| About this exercise |
In the entries below, find the line containing "Import JS Builder.", then copy it and every later line exactly, ending with the last line.

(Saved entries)

(** Callbacks that do reach the state object: the first writes
    [_value], so the next one is called with what it wrote; the last
    subscribes another callback, which is not called in the round in
    which it was added, and is called in the next one. *)
Example callbacks_reach_state :
  let state : JS.loc := 1%positive in
  let invoke : string -> nat
               -> JS.M (Reactive.world nat string (list (string * nat))) unit :=
    fun tag v w =>
      if String.eqb tag "reset" then
        (JS.Normal tt,
         {| Reactive.heap :=
              <[state := Reactive.ReactiveState 0 2%positive]>
                (Reactive.heap w);
            Reactive.outside := Reactive.outside w |})
      else if String.eqb tag "more" then Reactive.subscribe state "late" w
      else
        (JS.Normal tt,
         {| Reactive.heap := Reactive.heap w;
            Reactive.outside := Reactive.outside w ++ [(tag, v)] |}) in
  let empty : Reactive.world nat string (list (string * nat)) :=
    {| Reactive.heap := ∅; Reactive.outside := [] |} in
  let once :=
    ((s <- Reactive.new_ReactiveState 5 ;;
      Reactive.subscribe s "reset" ;; Reactive.subscribe s "seen" ;;
      Reactive.subscribe s "more" ;;
      Reactive.set_value invoke s 10)%js empty).2 in
  let twice := (Reactive.set_value invoke state 20 once).2 in
  Reactive.outside once = [("seen", 0)]
  /\ (Reactive.value state once).1 = JS.Normal 0
  /\ Reactive.heap once !! 2%positive
     = Some (Reactive.Array ["reset"; "seen"; "more"; "late"])
  /\ Reactive.outside twice = [("seen", 0); ("seen", 0); ("late", 0)].
Proof. vm_compute. repeat split. Qed.

(** ** The request builder *)

Section BuilderFacts.
Import JS Builder.
Context {body_t : Type}.

Lemma setHeader_spec (this : loc) (b : RequestBuilder body_t)
    (props : gmap string string) (key value : string) (s : store body_t) :
  builders s !! this = Some b ->
  dictionaries s !! headers b = Some props ->
  setHeader this key value s
  = (Normal this,
     {| builders := builders s;
        dictionaries :=
          <[headers b := if String.eqb key "__proto__" then props
                         else <[key := value]> props]> (dictionaries s) |}).
Proof.
  intros Hb Hd. unfold setHeader, bind, receiver, get. rewrite Hb. cbn.
  by rewrite Hd.
Qed.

| Exercise answer |
Import JS Builder.
Context {body_t : Type}.

Lemma setHeader_spec (this : loc) (b : RequestBuilder body_t)
    (props : gmap string string) (key value : string) (s : store body_t) :
  builders s !! this = Some b ->
  dictionaries s !! headers b = Some props ->
  setHeader this key value s
  = (Normal this,
     {| builders := builders s;
        dictionaries :=
          <[headers b := if String.eqb key "__proto__" then props
                         else <[key := value]> props]> (dictionaries s) |}).
Proof.
  intros Hb Hd. unfold setHeader, bind, receiver, get. rewrite Hb. cbn.
  by rewrite Hd.
Qed.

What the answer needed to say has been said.